DATA EXTRACTS:
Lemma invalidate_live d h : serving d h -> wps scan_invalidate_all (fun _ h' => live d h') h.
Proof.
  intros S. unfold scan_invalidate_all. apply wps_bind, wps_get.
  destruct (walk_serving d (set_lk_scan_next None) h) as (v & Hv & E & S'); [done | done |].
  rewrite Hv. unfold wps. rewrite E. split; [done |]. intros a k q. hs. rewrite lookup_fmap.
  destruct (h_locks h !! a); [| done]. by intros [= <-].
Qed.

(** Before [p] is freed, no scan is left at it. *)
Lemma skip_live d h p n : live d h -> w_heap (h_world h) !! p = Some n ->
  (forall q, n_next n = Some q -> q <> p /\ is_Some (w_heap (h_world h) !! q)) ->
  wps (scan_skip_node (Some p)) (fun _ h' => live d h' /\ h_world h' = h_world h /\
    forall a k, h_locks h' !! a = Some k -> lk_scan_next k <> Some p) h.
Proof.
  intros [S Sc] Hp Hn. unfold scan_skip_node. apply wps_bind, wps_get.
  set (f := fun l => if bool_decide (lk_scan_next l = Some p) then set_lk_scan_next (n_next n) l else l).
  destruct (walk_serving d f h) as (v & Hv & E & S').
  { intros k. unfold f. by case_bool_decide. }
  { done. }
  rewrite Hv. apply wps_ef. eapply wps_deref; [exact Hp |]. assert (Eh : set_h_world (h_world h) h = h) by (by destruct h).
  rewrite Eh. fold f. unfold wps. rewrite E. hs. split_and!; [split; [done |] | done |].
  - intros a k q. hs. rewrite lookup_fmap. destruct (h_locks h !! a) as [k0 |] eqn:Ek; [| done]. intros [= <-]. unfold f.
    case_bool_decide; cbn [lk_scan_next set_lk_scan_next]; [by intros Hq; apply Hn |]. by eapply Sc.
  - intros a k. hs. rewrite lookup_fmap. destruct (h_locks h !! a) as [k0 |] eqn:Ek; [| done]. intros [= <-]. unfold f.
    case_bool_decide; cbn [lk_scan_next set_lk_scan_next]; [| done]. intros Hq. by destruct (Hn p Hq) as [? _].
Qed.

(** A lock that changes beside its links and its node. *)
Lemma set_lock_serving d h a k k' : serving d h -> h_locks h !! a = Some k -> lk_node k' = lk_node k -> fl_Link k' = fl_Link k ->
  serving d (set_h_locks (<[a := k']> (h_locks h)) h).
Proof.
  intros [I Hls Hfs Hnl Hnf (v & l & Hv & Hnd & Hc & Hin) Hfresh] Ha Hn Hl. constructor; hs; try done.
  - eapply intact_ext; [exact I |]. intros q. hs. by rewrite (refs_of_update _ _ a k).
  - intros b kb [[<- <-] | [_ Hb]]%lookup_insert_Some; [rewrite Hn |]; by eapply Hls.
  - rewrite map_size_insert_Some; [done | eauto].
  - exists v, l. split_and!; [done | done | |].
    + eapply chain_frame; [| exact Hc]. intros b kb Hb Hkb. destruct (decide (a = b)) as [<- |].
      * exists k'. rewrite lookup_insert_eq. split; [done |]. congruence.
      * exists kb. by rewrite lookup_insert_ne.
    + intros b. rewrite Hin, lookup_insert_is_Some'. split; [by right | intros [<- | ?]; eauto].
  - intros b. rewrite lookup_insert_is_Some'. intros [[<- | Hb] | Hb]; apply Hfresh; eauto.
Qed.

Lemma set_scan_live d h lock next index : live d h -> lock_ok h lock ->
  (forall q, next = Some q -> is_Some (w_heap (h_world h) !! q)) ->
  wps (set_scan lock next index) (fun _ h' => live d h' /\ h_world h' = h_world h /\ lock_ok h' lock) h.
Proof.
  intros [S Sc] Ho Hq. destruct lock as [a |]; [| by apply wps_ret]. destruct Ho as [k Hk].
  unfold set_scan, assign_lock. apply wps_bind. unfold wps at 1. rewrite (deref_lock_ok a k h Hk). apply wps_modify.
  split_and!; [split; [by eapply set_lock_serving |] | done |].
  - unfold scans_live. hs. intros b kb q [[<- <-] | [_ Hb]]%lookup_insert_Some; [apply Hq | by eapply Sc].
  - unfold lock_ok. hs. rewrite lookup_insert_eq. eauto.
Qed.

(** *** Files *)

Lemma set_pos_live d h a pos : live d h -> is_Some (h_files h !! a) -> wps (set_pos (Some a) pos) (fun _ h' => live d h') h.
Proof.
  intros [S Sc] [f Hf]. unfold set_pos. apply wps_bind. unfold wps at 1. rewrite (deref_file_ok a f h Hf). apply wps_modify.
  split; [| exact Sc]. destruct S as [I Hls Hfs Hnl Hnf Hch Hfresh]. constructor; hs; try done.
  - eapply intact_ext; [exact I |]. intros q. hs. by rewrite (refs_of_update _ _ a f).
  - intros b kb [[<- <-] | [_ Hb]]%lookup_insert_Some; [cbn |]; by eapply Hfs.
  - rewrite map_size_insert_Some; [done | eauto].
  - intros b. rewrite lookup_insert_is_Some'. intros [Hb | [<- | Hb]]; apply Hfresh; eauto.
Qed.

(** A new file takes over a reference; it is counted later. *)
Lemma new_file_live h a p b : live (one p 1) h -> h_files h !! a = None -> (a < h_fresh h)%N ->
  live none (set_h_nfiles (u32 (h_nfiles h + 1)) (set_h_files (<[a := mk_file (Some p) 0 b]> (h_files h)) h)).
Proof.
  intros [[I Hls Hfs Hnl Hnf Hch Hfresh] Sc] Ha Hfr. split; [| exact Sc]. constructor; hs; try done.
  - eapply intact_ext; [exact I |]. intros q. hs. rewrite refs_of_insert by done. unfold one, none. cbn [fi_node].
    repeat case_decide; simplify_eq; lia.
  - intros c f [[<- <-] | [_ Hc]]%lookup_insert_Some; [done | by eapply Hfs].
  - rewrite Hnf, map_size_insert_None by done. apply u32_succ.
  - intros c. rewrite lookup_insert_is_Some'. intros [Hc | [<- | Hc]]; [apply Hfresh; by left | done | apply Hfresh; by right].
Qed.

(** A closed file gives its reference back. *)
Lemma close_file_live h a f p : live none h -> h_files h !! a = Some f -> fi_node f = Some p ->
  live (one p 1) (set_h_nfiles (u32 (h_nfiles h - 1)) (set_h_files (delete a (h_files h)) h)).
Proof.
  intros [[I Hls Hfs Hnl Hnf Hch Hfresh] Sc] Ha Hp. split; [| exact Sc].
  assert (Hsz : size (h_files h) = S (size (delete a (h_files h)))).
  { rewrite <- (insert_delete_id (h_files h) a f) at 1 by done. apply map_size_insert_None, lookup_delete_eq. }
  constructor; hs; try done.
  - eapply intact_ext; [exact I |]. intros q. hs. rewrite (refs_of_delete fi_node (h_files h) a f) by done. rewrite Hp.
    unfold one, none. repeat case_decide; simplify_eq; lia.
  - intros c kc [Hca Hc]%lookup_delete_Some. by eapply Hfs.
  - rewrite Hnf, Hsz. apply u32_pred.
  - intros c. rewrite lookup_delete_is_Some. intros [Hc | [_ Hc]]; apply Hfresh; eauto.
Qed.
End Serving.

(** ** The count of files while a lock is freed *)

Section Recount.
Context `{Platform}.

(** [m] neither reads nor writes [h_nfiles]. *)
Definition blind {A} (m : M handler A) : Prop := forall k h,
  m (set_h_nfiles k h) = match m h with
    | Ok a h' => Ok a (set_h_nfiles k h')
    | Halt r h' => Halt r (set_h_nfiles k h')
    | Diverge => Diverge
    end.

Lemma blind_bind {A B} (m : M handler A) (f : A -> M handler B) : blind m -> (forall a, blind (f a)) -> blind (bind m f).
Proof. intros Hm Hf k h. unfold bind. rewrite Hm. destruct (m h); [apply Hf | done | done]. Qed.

PROMPT: Copy out each line above, character for character.

ANSWER SPACE:
Lemma invalidate_live d h : serving d h -> wps scan_invalidate_all (fun _ h' => live d h') h.
Proof.
  intros S. unfold scan_invalidate_all. apply wps_bind, wps_get.
  destruct (walk_serving d (set_lk_scan_next None) h) as (v & Hv & E & S'); [done | done |].
  rewrite Hv. unfold wps. rewrite E. split; [done |]. intros a k q. hs. rewrite lookup_fmap.
  destruct (h_locks h !! a); [| done]. by intros [= <-].
Qed.

(** Before [p] is freed, no scan is left at it. *)
Lemma skip_live d h p n : live d h -> w_heap (h_world h) !! p = Some n ->
  (forall q, n_next n = Some q -> q <> p /\ is_Some (w_heap (h_world h) !! q)) ->
  wps (scan_skip_node (Some p)) (fun _ h' => live d h' /\ h_world h' = h_world h /\
    forall a k, h_locks h' !! a = Some k -> lk_scan_next k <> Some p) h.
Proof.
  intros [S Sc] Hp Hn. unfold scan_skip_node. apply wps_bind, wps_get.
  set (f := fun l => if bool_decide (lk_scan_next l = Some p) then set_lk_scan_next (n_next n) l else l).
  destruct (walk_serving d f h) as (v & Hv & E & S').
  { intros k. unfold f. by case_bool_decide. }
  { done. }
  rewrite Hv. apply wps_ef. eapply wps_deref; [exact Hp |]. assert (Eh : set_h_world (h_world h) h = h) by (by destruct h).
  rewrite Eh. fold f. unfold wps. rewrite E. hs. split_and!; [split; [done |] | done |].
  - intros a k q. hs. rewrite lookup_fmap. destruct (h_locks h !! a) as [k0 |] eqn:Ek; [| done]. intros [= <-]. unfold f.
    case_bool_decide; cbn [lk_scan_next set_lk_scan_next]; [by intros Hq; apply Hn |]. by eapply Sc.
  - intros a k. hs. rewrite lookup_fmap. destruct (h_locks h !! a) as [k0 |] eqn:Ek; [| done]. intros [= <-]. unfold f.
    case_bool_decide; cbn [lk_scan_next set_lk_scan_next]; [| done]. intros Hq. by destruct (Hn p Hq) as [? _].
Qed.

(** A lock that changes beside its links and its node. *)
Lemma set_lock_serving d h a k k' : serving d h -> h_locks h !! a = Some k -> lk_node k' = lk_node k -> fl_Link k' = fl_Link k ->
  serving d (set_h_locks (<[a := k']> (h_locks h)) h).
Proof.
  intros [I Hls Hfs Hnl Hnf (v & l & Hv & Hnd & Hc & Hin) Hfresh] Ha Hn Hl. constructor; hs; try done.
  - eapply intact_ext; [exact I |]. intros q. hs. by rewrite (refs_of_update _ _ a k).
  - intros b kb [[<- <-] | [_ Hb]]%lookup_insert_Some; [rewrite Hn |]; by eapply Hls.
  - rewrite map_size_insert_Some; [done | eauto].
  - exists v, l. split_and!; [done | done | |].
    + eapply chain_frame; [| exact Hc]. intros b kb Hb Hkb. destruct (decide (a = b)) as [<- |].
      * exists k'. rewrite lookup_insert_eq. split; [done |]. congruence.
      * exists kb. by rewrite lookup_insert_ne.
    + intros b. rewrite Hin, lookup_insert_is_Some'. split; [by right | intros [<- | ?]; eauto].
  - intros b. rewrite lookup_insert_is_Some'. intros [[<- | Hb] | Hb]; apply Hfresh; eauto.
Qed.

Lemma set_scan_live d h lock next index : live d h -> lock_ok h lock ->
  (forall q, next = Some q -> is_Some (w_heap (h_world h) !! q)) ->
  wps (set_scan lock next index) (fun _ h' => live d h' /\ h_world h' = h_world h /\ lock_ok h' lock) h.
Proof.
  intros [S Sc] Ho Hq. destruct lock as [a |]; [| by apply wps_ret]. destruct Ho as [k Hk].
  unfold set_scan, assign_lock. apply wps_bind. unfold wps at 1. rewrite (deref_lock_ok a k h Hk). apply wps_modify.
  split_and!; [split; [by eapply set_lock_serving |] | done |].
  - unfold scans_live. hs. intros b kb q [[<- <-] | [_ Hb]]%lookup_insert_Some; [apply Hq | by eapply Sc].
  - unfold lock_ok. hs. rewrite lookup_insert_eq. eauto.
Qed.

(** *** Files *)

Lemma set_pos_live d h a pos : live d h -> is_Some (h_files h !! a) -> wps (set_pos (Some a) pos) (fun _ h' => live d h') h.
Proof.
  intros [S Sc] [f Hf]. unfold set_pos. apply wps_bind. unfold wps at 1. rewrite (deref_file_ok a f h Hf). apply wps_modify.
  split; [| exact Sc]. destruct S as [I Hls Hfs Hnl Hnf Hch Hfresh]. constructor; hs; try done.
  - eapply intact_ext; [exact I |]. intros q. hs. by rewrite (refs_of_update _ _ a f).
  - intros b kb [[<- <-] | [_ Hb]]%lookup_insert_Some; [cbn |]; by eapply Hfs.
  - rewrite map_size_insert_Some; [done | eauto].
  - intros b. rewrite lookup_insert_is_Some'. intros [Hb | [<- | Hb]]; apply Hfresh; eauto.
Qed.

(** A new file takes over a reference; it is counted later. *)
Lemma new_file_live h a p b : live (one p 1) h -> h_files h !! a = None -> (a < h_fresh h)%N ->
  live none (set_h_nfiles (u32 (h_nfiles h + 1)) (set_h_files (<[a := mk_file (Some p) 0 b]> (h_files h)) h)).
Proof.
  intros [[I Hls Hfs Hnl Hnf Hch Hfresh] Sc] Ha Hfr. split; [| exact Sc]. constructor; hs; try done.
  - eapply intact_ext; [exact I |]. intros q. hs. rewrite refs_of_insert by done. unfold one, none. cbn [fi_node].
    repeat case_decide; simplify_eq; lia.
  - intros c f [[<- <-] | [_ Hc]]%lookup_insert_Some; [done | by eapply Hfs].
  - rewrite Hnf, map_size_insert_None by done. apply u32_succ.
  - intros c. rewrite lookup_insert_is_Some'. intros [Hc | [<- | Hc]]; [apply Hfresh; by left | done | apply Hfresh; by right].
Qed.

(** A closed file gives its reference back. *)
Lemma close_file_live h a f p : live none h -> h_files h !! a = Some f -> fi_node f = Some p ->
  live (one p 1) (set_h_nfiles (u32 (h_nfiles h - 1)) (set_h_files (delete a (h_files h)) h)).
Proof.
  intros [[I Hls Hfs Hnl Hnf Hch Hfresh] Sc] Ha Hp. split; [| exact Sc].
  assert (Hsz : size (h_files h) = S (size (delete a (h_files h)))).
  { rewrite <- (insert_delete_id (h_files h) a f) at 1 by done. apply map_size_insert_None, lookup_delete_eq. }
  constructor; hs; try done.
  - eapply intact_ext; [exact I |]. intros q. hs. rewrite (refs_of_delete fi_node (h_files h) a f) by done. rewrite Hp.
    unfold one, none. repeat case_decide; simplify_eq; lia.
  - intros c kc [Hca Hc]%lookup_delete_Some. by eapply Hfs.
  - rewrite Hnf, Hsz. apply u32_pred.
  - intros c. rewrite lookup_delete_is_Some. intros [Hc | [_ Hc]]; apply Hfresh; eauto.
Qed.
End Serving.

(** ** The count of files while a lock is freed *)

Section Recount.
Context `{Platform}.

(** [m] neither reads nor writes [h_nfiles]. *)
Definition blind {A} (m : M handler A) : Prop := forall k h,
  m (set_h_nfiles k h) = match m h with
    | Ok a h' => Ok a (set_h_nfiles k h')
    | Halt r h' => Halt r (set_h_nfiles k h')
    | Diverge => Diverge
    end.

Lemma blind_bind {A B} (m : M handler A) (f : A -> M handler B) : blind m -> (forall a, blind (f a)) -> blind (bind m f).
Proof. intros Hm Hf k h. unfold bind. rewrite Hm. destruct (m h); [apply Hf | done | done]. Qed.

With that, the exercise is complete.